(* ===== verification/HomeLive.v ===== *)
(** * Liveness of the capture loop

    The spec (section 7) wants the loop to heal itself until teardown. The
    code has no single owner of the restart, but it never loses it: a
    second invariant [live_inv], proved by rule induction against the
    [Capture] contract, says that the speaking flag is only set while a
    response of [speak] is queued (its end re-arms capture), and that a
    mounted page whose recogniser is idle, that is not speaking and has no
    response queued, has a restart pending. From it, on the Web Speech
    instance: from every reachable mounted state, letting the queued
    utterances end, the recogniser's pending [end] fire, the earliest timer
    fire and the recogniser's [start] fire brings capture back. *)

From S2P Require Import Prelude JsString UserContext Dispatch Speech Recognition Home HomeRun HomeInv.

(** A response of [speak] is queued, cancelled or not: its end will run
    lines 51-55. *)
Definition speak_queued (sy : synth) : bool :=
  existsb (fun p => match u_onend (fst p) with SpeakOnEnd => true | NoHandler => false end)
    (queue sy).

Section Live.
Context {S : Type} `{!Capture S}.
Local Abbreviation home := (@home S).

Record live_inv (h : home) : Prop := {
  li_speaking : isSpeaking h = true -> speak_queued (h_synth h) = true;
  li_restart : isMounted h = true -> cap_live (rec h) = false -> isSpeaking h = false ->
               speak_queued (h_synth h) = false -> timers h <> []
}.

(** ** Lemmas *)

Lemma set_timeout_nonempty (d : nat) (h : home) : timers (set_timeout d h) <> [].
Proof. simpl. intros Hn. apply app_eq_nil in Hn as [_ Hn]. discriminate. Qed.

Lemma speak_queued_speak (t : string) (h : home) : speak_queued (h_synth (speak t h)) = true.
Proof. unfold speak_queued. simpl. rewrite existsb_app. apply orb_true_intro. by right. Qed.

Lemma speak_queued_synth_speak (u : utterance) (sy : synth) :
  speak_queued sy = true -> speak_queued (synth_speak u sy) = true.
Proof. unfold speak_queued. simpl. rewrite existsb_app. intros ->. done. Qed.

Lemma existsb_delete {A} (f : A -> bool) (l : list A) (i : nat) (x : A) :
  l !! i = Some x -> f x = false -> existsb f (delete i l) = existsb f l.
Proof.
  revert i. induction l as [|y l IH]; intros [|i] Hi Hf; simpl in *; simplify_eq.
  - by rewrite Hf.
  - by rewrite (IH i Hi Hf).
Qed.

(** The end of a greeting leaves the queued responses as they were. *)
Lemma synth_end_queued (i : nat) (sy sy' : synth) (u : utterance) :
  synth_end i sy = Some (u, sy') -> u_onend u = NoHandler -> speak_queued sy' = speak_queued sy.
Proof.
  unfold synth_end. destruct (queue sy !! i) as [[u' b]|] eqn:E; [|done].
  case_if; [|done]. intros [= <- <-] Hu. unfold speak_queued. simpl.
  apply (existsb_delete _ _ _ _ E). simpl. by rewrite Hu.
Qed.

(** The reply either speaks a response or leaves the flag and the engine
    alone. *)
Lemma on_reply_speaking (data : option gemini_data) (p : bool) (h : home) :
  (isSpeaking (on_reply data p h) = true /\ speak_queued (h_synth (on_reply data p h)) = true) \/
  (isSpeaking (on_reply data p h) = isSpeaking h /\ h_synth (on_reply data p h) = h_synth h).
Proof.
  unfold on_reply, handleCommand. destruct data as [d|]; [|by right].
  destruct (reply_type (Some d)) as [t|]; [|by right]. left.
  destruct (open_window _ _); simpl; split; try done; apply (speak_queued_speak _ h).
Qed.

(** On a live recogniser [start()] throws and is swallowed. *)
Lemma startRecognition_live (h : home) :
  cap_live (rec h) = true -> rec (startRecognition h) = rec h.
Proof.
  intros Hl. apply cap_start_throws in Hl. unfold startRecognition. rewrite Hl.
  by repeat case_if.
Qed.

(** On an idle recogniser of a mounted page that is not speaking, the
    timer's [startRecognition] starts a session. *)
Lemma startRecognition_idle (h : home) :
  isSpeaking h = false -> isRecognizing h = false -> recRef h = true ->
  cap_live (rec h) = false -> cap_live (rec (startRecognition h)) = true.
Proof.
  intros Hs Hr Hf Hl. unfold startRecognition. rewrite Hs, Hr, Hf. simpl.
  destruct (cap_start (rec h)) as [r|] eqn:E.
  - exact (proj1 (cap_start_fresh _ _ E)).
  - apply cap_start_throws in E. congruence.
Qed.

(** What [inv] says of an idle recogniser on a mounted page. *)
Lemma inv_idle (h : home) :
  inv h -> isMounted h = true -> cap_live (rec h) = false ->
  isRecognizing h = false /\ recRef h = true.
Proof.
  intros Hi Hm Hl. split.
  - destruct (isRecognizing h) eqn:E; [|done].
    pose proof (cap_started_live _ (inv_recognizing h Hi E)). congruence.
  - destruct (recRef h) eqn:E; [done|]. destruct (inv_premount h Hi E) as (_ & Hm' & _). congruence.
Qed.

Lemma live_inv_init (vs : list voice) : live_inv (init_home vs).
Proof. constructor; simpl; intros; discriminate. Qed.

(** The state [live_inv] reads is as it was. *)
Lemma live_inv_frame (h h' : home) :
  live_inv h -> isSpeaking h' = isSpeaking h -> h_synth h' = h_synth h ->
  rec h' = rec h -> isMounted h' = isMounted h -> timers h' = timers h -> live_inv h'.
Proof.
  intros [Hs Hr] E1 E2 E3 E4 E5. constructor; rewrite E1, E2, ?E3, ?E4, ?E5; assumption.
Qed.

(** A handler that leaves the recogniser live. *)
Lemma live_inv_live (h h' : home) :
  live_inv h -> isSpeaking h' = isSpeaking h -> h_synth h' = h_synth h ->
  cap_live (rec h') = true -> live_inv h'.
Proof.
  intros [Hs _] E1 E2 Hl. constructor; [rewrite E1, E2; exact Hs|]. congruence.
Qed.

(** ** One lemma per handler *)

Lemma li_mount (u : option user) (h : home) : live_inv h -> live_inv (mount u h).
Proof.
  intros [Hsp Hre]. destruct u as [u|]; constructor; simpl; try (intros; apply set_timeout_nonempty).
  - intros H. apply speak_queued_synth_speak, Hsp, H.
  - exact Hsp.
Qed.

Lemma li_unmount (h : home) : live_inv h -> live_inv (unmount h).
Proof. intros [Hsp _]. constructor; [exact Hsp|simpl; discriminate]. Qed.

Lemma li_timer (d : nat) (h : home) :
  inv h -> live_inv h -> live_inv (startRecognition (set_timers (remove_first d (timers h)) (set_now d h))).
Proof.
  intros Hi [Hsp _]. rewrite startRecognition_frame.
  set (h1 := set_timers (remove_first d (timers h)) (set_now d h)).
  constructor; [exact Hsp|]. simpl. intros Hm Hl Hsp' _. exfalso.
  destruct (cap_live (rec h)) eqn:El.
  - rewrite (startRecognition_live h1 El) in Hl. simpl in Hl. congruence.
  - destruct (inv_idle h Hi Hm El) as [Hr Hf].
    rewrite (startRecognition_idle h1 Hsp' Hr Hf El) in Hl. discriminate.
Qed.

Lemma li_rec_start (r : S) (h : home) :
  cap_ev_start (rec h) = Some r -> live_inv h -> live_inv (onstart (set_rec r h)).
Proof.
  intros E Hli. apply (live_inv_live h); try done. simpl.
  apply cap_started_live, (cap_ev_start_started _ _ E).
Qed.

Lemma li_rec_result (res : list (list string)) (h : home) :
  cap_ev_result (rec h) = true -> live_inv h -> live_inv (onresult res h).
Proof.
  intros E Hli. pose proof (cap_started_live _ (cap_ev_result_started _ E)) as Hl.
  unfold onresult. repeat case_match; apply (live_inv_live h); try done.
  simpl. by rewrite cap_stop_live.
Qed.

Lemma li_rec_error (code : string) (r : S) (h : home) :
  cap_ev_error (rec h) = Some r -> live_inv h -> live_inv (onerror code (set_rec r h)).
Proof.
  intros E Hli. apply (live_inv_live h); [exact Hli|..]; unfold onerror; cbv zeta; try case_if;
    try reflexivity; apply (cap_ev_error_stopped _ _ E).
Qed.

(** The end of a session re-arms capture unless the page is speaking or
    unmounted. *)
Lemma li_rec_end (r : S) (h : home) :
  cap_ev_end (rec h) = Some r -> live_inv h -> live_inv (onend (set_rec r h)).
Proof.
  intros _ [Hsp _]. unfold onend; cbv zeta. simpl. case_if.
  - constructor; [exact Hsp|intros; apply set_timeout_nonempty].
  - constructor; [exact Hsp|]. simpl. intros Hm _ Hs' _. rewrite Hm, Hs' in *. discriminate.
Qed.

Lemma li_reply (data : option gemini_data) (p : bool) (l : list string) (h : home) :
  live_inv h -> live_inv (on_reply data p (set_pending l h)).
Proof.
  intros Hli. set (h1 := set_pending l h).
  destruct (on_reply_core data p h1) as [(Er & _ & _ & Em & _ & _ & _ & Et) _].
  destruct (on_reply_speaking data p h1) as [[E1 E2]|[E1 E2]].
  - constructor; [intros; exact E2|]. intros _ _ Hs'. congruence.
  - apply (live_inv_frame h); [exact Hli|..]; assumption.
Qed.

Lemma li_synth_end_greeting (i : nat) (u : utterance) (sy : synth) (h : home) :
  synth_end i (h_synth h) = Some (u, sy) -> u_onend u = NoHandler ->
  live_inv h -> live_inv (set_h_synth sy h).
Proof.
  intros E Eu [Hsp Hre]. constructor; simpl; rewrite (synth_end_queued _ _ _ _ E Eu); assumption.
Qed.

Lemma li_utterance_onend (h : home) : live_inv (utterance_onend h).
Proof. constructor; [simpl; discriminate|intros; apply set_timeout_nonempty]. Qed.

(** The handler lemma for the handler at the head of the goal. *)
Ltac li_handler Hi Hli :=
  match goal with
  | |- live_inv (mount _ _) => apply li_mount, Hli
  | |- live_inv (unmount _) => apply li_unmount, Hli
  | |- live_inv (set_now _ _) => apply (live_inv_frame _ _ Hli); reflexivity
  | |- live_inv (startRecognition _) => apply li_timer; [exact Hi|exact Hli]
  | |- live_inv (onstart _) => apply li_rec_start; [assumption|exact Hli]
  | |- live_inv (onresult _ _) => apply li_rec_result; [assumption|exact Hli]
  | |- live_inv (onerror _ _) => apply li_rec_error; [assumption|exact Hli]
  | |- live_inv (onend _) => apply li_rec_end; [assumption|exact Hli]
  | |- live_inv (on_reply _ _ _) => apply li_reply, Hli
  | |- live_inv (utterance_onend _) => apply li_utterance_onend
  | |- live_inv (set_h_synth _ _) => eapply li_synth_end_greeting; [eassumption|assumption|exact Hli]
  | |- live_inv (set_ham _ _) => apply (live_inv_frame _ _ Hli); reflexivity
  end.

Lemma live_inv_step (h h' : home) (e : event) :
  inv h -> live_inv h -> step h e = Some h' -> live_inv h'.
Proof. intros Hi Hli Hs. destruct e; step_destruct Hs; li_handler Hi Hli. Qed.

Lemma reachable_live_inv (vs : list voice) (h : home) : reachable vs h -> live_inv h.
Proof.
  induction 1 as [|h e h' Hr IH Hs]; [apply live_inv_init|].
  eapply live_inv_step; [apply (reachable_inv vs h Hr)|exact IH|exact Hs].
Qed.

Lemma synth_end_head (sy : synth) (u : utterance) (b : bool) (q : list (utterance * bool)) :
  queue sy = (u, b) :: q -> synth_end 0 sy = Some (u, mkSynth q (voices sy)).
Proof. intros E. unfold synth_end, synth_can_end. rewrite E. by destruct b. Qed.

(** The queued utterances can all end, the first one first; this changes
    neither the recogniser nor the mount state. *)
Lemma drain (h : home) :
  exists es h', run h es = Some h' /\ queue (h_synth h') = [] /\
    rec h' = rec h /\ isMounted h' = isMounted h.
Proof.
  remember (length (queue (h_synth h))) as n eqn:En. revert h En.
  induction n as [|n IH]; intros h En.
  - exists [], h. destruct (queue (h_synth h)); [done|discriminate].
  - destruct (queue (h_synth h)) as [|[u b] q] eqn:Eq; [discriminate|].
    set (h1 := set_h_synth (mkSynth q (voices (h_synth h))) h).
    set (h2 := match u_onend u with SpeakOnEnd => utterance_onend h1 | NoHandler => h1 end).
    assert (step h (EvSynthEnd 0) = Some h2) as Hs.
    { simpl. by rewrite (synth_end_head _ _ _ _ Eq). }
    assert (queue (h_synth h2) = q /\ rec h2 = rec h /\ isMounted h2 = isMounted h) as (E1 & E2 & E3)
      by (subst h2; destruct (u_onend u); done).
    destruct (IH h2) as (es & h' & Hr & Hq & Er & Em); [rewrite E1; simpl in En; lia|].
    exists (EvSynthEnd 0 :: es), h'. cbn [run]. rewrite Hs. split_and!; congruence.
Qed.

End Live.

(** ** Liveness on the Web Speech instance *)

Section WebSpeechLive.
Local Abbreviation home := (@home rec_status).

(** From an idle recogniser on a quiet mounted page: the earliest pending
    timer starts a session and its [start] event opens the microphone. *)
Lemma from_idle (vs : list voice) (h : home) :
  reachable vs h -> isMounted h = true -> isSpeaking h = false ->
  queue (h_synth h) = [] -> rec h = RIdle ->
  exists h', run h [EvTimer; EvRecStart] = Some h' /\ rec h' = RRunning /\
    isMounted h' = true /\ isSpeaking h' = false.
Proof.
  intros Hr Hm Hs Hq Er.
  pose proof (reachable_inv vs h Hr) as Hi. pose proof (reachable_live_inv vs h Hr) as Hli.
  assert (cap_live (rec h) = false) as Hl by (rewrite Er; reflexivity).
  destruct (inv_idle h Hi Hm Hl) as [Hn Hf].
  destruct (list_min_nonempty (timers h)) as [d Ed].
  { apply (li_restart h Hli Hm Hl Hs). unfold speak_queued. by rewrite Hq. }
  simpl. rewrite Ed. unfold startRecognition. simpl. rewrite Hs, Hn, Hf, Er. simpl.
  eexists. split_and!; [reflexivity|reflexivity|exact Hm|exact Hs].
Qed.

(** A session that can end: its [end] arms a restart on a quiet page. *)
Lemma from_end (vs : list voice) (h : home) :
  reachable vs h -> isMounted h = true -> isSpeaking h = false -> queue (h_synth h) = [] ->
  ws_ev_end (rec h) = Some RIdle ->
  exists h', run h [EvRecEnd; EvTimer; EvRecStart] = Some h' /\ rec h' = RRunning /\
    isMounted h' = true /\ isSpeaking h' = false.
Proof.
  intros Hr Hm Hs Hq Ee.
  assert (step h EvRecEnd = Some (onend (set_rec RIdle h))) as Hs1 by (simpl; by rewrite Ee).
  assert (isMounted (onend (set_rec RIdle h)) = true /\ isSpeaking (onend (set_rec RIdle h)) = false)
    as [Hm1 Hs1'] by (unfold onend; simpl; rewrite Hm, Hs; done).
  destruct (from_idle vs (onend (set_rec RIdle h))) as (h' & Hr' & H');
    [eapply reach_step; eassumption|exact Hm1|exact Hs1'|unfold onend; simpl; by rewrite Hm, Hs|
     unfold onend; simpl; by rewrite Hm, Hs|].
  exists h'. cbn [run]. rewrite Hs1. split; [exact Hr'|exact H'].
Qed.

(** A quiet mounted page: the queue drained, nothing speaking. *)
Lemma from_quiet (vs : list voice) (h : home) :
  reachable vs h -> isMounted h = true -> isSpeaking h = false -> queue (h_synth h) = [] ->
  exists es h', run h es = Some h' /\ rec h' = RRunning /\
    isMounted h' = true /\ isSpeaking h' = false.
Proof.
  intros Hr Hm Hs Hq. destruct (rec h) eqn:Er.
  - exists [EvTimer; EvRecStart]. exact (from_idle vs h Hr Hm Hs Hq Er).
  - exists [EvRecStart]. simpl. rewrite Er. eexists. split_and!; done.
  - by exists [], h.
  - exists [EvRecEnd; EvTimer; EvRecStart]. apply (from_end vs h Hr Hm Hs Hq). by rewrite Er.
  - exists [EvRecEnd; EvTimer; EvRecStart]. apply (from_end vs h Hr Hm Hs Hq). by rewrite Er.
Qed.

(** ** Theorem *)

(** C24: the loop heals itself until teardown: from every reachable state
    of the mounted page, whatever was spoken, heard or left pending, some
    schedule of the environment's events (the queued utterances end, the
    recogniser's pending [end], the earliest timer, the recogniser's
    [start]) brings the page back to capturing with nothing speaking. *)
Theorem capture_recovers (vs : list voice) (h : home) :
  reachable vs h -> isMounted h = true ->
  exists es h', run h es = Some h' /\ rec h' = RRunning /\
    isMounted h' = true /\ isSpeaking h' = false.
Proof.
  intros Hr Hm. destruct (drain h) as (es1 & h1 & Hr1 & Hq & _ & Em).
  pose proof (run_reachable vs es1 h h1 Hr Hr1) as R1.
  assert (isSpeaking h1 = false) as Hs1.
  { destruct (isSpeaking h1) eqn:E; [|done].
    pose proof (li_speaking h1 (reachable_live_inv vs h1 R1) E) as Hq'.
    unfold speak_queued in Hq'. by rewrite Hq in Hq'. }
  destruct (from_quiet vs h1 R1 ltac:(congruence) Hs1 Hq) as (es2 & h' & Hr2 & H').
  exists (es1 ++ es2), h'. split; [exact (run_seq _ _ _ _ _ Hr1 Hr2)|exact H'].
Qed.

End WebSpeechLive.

### WORK INSTRUCTION
Reproduce exactly the lines that run from the start of the records to the line with "[Capture] contract, says", both included.

### RESPONSE BOX
(* ===== verification/HomeLive.v ===== *)
(** * Liveness of the capture loop

    The spec (section 7) wants the loop to heal itself until teardown. The
    code has no single owner of the restart, but it never loses it: a
    second invariant [live_inv], proved by rule induction against the
    [Capture] contract, says that the speaking flag is only set while a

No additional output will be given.